══ SUPPLIED INFORMATION ══

(** The ViewChange messages for view 1: "1" prepared "a", "3" prepared nothing. *)
Definition vc_1 : ViewChange :=
  mkViewChange 1 [mkPSetEntry 0 0 (digest "a")] [mkQSetEntry 0 0 (digest "a")].
Definition vc_3 : ViewChange := mkViewChange 1 [] [].
Definition signed (vc : ViewChange) : SignedViewChange := mkSignedViewChange (Some vc) (Some "sig").
(** The NewView message of the primary "2" of view 1 re-proposes "a". *)
Definition nv_a : NewView :=
  mkNewView 1 ["1"; "2"; "3"] [signed vc_1; signed vc_1; signed vc_3] [0%N] [proposal 1 "a"].

(** "0" delivers "a" in view 0, "1" prepares it; then "1" and "3" change to view 1, whose
    primary "2" sends them "b" just before the NewView message. *)
Definition race : list action :=
  start ++ (["0"; "1"] ≫= accepts "1" (proposal 0 "a") (digest "a")) ++
  each ["0"; "1"] (λ _, prepares 0 (digest "a") ["0"; "1"; "2"]) ++
  each ["0"] (λ _, commits 0 (digest "a") ["0"; "1"; "2"]) ++
  each ["1"; "3"] (λ _, [InViewChangeSegTimeout 0]) ++
  each ["1"; "3"] (λ _,
    [InMessage "2" (MsgNewView nv_a); InSigsVerified ["1"; "2"; "3"] true nv_a;
     InMessage "2" (MsgPreprepare (proposal 1 "b"));
     InResult [digest "a"] (CtxNewView nv_a);
     InPreprepareValidated false (proposal 1 "b") "2";
     InResultOne (digest "b") (CtxPreprepare (proposal 1 "b"))]) ++
  each ["1"; "3"] (λ _, prepares 1 (digest "b") ["1"; "2"; "3"]) ++
  each ["1"; "3"] (λ _, commits 1 (digest "b") ["1"; "2"; "3"]).
End Systems.
Import Systems Runs.

(** ** Properties *)


(** What is checked of a final system about two of its nodes. *)
Definition final_check (l : list action) (id1 id2 : NodeID) (P : Node → Node → bool) : bool :=
  match exec l with
  | None => false
  | Some sys =>
      forallb (λ e, no_view_zero_b e.2) (map_to_list sys) &&
      match sys !! id1, sys !! id2 with
      | Some n1, Some n2 => P n1 n2
      | _, _ => false
      end
  end.

Lemma final_check_sound l id1 id2 P :
  final_check l id1 id2 P = true →
  ∃ sys n1 n2, system correct seg1 config1 sys ∧ no_views_zero sys ∧
    sys !! id1 = Some n1 ∧ sys !! id2 = Some n2 ∧ P n1 n2 = true.
Proof.
  unfold final_check. destruct (exec l) as [sys|] eqn:E; [|done].
  intros [Hz HP]%andb_true_iff.
  destruct (sys !! id1) as [n1|] eqn:E1; [|done]. destruct (sys !! id2) as [n2|] eqn:E2; [|done].
  exists sys, n1, n2. split_and!; try done; [|by apply no_views_zero_b_sound].
  eapply acts_sound; [apply system_empty|exact E].
Qed.

Lemma one_fault : fault_bound mb4 ["2"].
Proof. split; [apply mb4_voting|]. vm_compute. discriminate. Defined.
(** An answer of the database is one that the collector's theorems assume. *)
Definition reply_ok (out : list msc_event) (reply : db_event) : Prop :=
  ∀ i, db_reply out reply = Some i → msc_answers out i.
Record CollectorDbInv (st : MscState) ins out (db : DbState) hist (replies : list db_event) : Prop := {
  ni_msc : msc_run params st ins out;
  ni_db : DbInv (best hist) (gc_index hist) db;
  ni_hist op : op ∈ hist → stored_by_id op;
  ni_replies reply : reply ∈ replies → ∃ k ev op, out !! k = Some ev ∧ db_request k ev = Some op ∧
    match op, reply with
    | StoreBatch _ _ _ o, BatchStored _ o' => o' = o
    | LookupBatch b o, LookupBatchResponse _ found txs o' =>
        o' = o ∧ (found = true → b = batch_id (tx_id <$> txs))
    | _, _ => False
    end;
}.

Lemma CollectorDbInv_reply st ins out db hist replies reply :
  CollectorDbInv st ins out db hist replies → reply ∈ replies → reply_ok out reply.
Proof.
  intros Hn (k & ev & op & Hk & Hop & Hr)%(ni_replies _ _ _ _ _ _ Hn) i.
  destruct ev; simplify_eq/=; destruct reply; try done; simpl.
  - subst. simpl. rewrite Nat2N.id, Hk. intros [= <-]. simpl. do 3 eexists. by eapply list_elem_of_lookup_2.
  - destruct Hr as [-> Hr]. simpl. rewrite Nat2N.id, Hk. intros [= <-]. simpl. eexists.
    split; [by eapply list_elem_of_lookup_2|]. intros Hf l. rewrite Hf. intros [= <-]. auto.
Qed.

(** What the database answers is stored under its identifier. *)
Lemma retained_by_id hist id b :
  (∀ op, op ∈ hist → stored_by_id op) → retained hist id = Some b → id = batch_id (tx_id <$> b_txs b).
Proof.
  unfold retained. destruct (best_spec hist id) as [Hin _]. intros Hh.
  destruct (best hist id) as [b'|]; [|done]. simpl. case_bool_decide; [|done]. intros [= <-].
  destruct (Hin _ eq_refl) as [o Ho]. exact (Hh _ Ho).
Qed.

Lemma CollectorDbInv_grow st st' ins ins' out es db hist replies :
  CollectorDbInv st ins out db hist replies → msc_run params st' ins' (out ++ es) →
  CollectorDbInv st' ins' (out ++ es) db hist replies.
Proof.
  intros [_ Hd Hh Hr] Hm. split; [done|done|done|].
  intros reply (k & ev & op & Hk & ? & ?)%Hr. exists k, ev, op. split; [by apply lookup_app_l_Some|done].
Qed.

Lemma CollectorDbInv_request rng k ev op st ins out db hist replies db' es :
  CollectorDbInv st ins out db hist replies → out !! k = Some ev → db_request k ev = Some op →
  db_apply rng op db = Ok (tt, db', es) → CollectorDbInv st ins out db' (hist ++ [op]) (replies ++ es).
Proof.
  intros Hn Hk Hop Happ. pose proof Hn as [Hm Hd Hh Hr].
  destruct (db_apply_spec rng hist op db Hd) as (db'' & Happ' & Hd'); [by destruct ev; simplify_eq/=|].
  rewrite Happ' in Happ. injection Happ as -> <-. split; [done|done|..].
  - intros op' [?| ->%list_elem_of_singleton]%elem_of_app; [by auto|].
    pose proof (msc_run_store _ _ _ _ Hm ev ltac:(by eapply list_elem_of_lookup_2)) as Hs.
    destruct ev; simplify_eq/=; [by destruct Hs|done].
  - intros reply [?|Hin]%elem_of_app; [by auto|]. exists k, ev, op. split; [done|]. split; [done|].
    destruct ev; simplify_eq/=; [by apply list_elem_of_singleton in Hin as ->|].
    destruct (retained hist batchID) as [b|] eqn:E; apply list_elem_of_singleton in Hin as ->;
      (split; [done|]); [|done]. intros _. by eapply retained_by_id.
Qed.
(* ===== verification/BatchFetcher.v ===== *)
(** * pkg/batchfetcher: from ordered certificates to ordered transactions

    Models batchfetcher.go and outputqueue.go.  The batch fetcher relays the events of ISS to the
    application in order, with each certificate replaced by its transactions, which arrive
    later from the availability layer, without those already delivered.  Items of the output queue
    are pointers: the request for transactions keeps one in its context, also when the queue is
    replaced; they are addresses in a store here.  The hooks of the queue items are closures over the
    variables of the module, so they see the epoch number and the client progress at the time
    the item leaves the queue. *)
From Stdlib Require Import ZArith Lia.
From stdpp Require Import prelude gmap strings list fin_maps numbers.
From S2P Require Import Prelude Util Membership PbftTypes Orderer ClientProgress ModuleRuns Checkpoint Iss Availability.

(** config.go *)
Record BfModuleConfig := mkBfModuleConfig {
  bmc_Self : string; bmc_Availability : string; bmc_Checkpoint : string; bmc_Destination : string;
  bmc_Mempool : string;
}.

(** Events relayed to the application; [AppOther] is any protobuf event the batch fetcher does not
    handle (what [NewDest] does with standard events is in StdEvents). *)
Inductive app_event :=
| AppNewEpoch (dest : string) (epochNr : EpochNr) (protocolModule : string)
| AppNewOrderedBatch (dest : string) (txs : list Transaction)
| AppSnapshotRequest (dest replyTo : string)
| AppRestoreState (dest : string) (chkp : StableCheckpoint)
| AppOther (dest : string) (payload : string).

(** outputqueue.go: the hooks are those the handlers create. *)
Inductive hook := HookNewEpoch | HookFilterDuplicates | HookSnapshot.
Record outputItem := mkOutputItem { oi_event : option app_event; oi_f : option hook }.

Record BfState := mkBfState {
  bf_epochNr : EpochNr; bf_clientProgress : gmap ClientID DeliveredTXs;
  bf_items : gmap nat outputItem; bf_nextItem : nat; bf_output : list nat;
}.

Inductive bf_event :=
| BfEmit (ev : app_event)
| BfMempoolNewEpoch (dest : string) (epochNr : EpochNr) (progress : gmap ClientID DeliveredTXsPb)
| BfClientProgress (dest : string) (progress : gmap ClientID DeliveredTXsPb)
| BfRequestTransactions (dest : string) (cert : Cert) (queueItem : nat).

Inductive bf_input :=
| BfInInit
| BfInNewEpoch (epochNr : EpochNr) (protocolModule : string)
| BfInDeliverCert (sn : SeqNr) (cert : Cert) (empty : bool)
| BfInSnapshotRequest (replyTo : string)
| BfInRestoreState (chkp : StableCheckpoint)
| BfInProvideTransactions (txs : list Transaction) (queueItem : nat)
| BfInOther (payload : string).

Module Bf.
Notation BF := (M BfState bf_event).

Definition set_epochNr n (st : BfState) : BfState :=
  mkBfState n (bf_clientProgress st) (bf_items st) (bf_nextItem st) (bf_output st).
Definition set_progress p (st : BfState) : BfState :=
  mkBfState (bf_epochNr st) p (bf_items st) (bf_nextItem st) (bf_output st).
Definition set_output q (st : BfState) : BfState :=
  mkBfState (bf_epochNr st) (bf_clientProgress st) (bf_items st) (bf_nextItem st) q.
Definition set_item k i (st : BfState) : BfState :=
  mkBfState (bf_epochNr st) (bf_clientProgress st) (<[k := i]> (bf_items st)) (bf_nextItem st)
    (bf_output st).
(* ===== verification/IndexedList.v ===== *)
(** * pkg/util/indexedlist: a doubly linked list with an index and iterators

    Models indexedlist.go and iterator.go.  Elements and iterators are reached through pointers: they are
    records in stores, with addresses instead of pointers.  Every method takes the lock for its
    whole body, so methods are atomic.  The specification is a list of key-value pairs and, for each
    iterator, the number of elements before its position. *)
From Stdlib Require Import ZArith Lia.
From stdpp Require Import prelude gmap strings list fin_maps numbers.
From S2P Require Import Prelude Util.

Record element {K V : Type} := mkElement {
  el_prev : option nat; el_next : option nat; el_key : K; el_val : V;
}.
Arguments element : clear implicits.
Arguments mkElement {K V} _ _ _ _.
Record Iterator := mkIterator { it_lastOutput : option nat; it_stopped : bool }.
Record IndexedList {K : Type} `{Countable K} {V : Type} := mkIndexedList {
  il_elements : gmap nat (element K V); il_index : gmap K nat;
  il_first : option nat; il_last : option nat;
  il_its : gmap nat Iterator; il_iterators : gmap N (list nat); il_retIdx : N;
  il_fresh : nat;
}.
Arguments IndexedList K {_ _} V.
Arguments mkIndexedList {K _ _ V} _ _ _ _ _ _ _ _.

Module IL.
Section il.
Context {K : Type} `{Countable K} {V : Type}.
Notation IndexedList := (IndexedList K V).
Implicit Types il : IndexedList.

Definition New : IndexedList := mkIndexedList ∅ ∅ None None ∅ ∅ 0 0.
Definition Len il : Z := Z.of_nat (size (il_index il)).

Definition set_elements m il : IndexedList :=
  mkIndexedList m (il_index il) (il_first il) (il_last il) (il_its il) (il_iterators il) (il_retIdx il)
    (il_fresh il).
Definition set_index m il : IndexedList :=
  mkIndexedList (il_elements il) m (il_first il) (il_last il) (il_its il) (il_iterators il)
    (il_retIdx il) (il_fresh il).
Definition set_first a il : IndexedList :=
  mkIndexedList (il_elements il) (il_index il) a (il_last il) (il_its il) (il_iterators il)
    (il_retIdx il) (il_fresh il).
Definition set_last a il : IndexedList :=
  mkIndexedList (il_elements il) (il_index il) (il_first il) a (il_its il) (il_iterators il)
    (il_retIdx il) (il_fresh il).
Definition set_its m il : IndexedList :=
  mkIndexedList (il_elements il) (il_index il) (il_first il) (il_last il) m (il_iterators il)
    (il_retIdx il) (il_fresh il).
Definition with_prev p (e : element K V) := mkElement p (el_next e) (el_key e) (el_val e).
Definition with_next n (e : element K V) := mkElement (el_prev e) n (el_key e) (el_val e).

(** [*p] and the assignments [p.prev = x] and [p.next = x] through a pointer [p]. *)
Definition load (p : option nat) il : outcome (element K V) :=
  a ← deref p; deref (il_elements il !! a).
Definition store_prev (p : option nat) x il : outcome IndexedList :=
  a ← deref p; e ← load p il; Ok (set_elements (<[a := with_prev x e]> (il_elements il)) il).
Definition store_next (p : option nat) x il : outcome IndexedList :=
  a ← deref p; e ← load p il; Ok (set_elements (<[a := with_next x e]> (il_elements il)) il).

(** Found keys, their values and the missing keys. *)
Fixpoint LookUp il (keys : list K) : outcome (list K * list V * list K) :=
  match keys with
  | [] => Ok ([], [], [])
  | key :: keys =>
      match il_index il !! key with
      | Some a =>
          e ← load (Some a) il;
          r ← LookUp il keys;
          let '(foundKeys, foundVals, missingKeys) := r in
          Ok (key :: foundKeys, el_val e :: foundVals, missingKeys)
      | None =>
          r ← LookUp il keys;
          let '(foundKeys, foundVals, missingKeys) := r in
          Ok (foundKeys, foundVals, key :: missingKeys)
      end
  end.

(** The new element, and its address; the element exists also if it is not added. *)
Definition alloc_element (key : K) (val : V) il : nat * IndexedList :=
  let a := il_fresh il in
  (a, mkIndexedList (<[a := mkElement None None key val]> (il_elements il)) (il_index il) (il_first il)
        (il_last il) (il_its il) (il_iterators il) (il_retIdx il) (S a)).

Definition appendElement (a : nat) il : outcome (bool * IndexedList) :=
  e ← load (Some a) il;
  match il_index il !! el_key e with
  | Some _ => Ok (false, il)
  | None =>
      let il := set_index (<[el_key e := a]> (il_index il)) il in
      il ← match il_first il with
           | None => Ok (set_first (Some a) il)
           | Some _ =>
               il ← store_next (il_last il) (Some a) il;
               store_prev (Some a) (il_last il) il
           end;
      Ok (true, set_last (Some a) il)
  end.

Definition prependElement (a : nat) il : outcome IndexedList :=
  e ← load (Some a) il;
  match il_index il !! el_key e with
  | Some _ => Ok il
  | None =>
      let il := set_index (<[el_key e := a]> (il_index il)) il in
      il ← match il_first il with
           | None => Ok (set_last (Some a) il)
           | Some _ =>
               il ← store_prev (il_first il) (Some a) il;
               store_next (Some a) (il_first il) il
           end;
      Ok (set_first (Some a) il)
  end.

Fixpoint append_all (kvs : list (K * V)) il : outcome (list K * list V * IndexedList) :=
  match kvs with
  | [] => Ok ([], [], il)
  | (k, v) :: kvs =>
      let '(a, il) := alloc_element k v il in
      r ← appendElement a il;
      let '(added, il) := r in
      r ← append_all kvs il;
      let '(ks, vs, il) := r in
      Ok (if (added : bool) then (k :: ks, v :: vs, il) else (ks, vs, il))
  end.
Definition Append (keys : list K) (vals : list V) il : outcome (list K * list V * IndexedList) :=
  if bool_decide (length keys ≠ length vals)
  then Panic (ExplicitPanic "key and value slices have different lengths")
  else append_all (zip keys vals) il.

═══

■ YOUR GOAL
Print the material above verbatim, first line through the line containing "Definition vc_3 : ViewChange", both included.

■ SOLUTION FOR THIS PROBLEM
(** The ViewChange messages for view 1: "1" prepared "a", "3" prepared nothing. *)
Definition vc_1 : ViewChange :=
  mkViewChange 1 [mkPSetEntry 0 0 (digest "a")] [mkQSetEntry 0 0 (digest "a")].
Definition vc_3 : ViewChange := mkViewChange 1 [] [].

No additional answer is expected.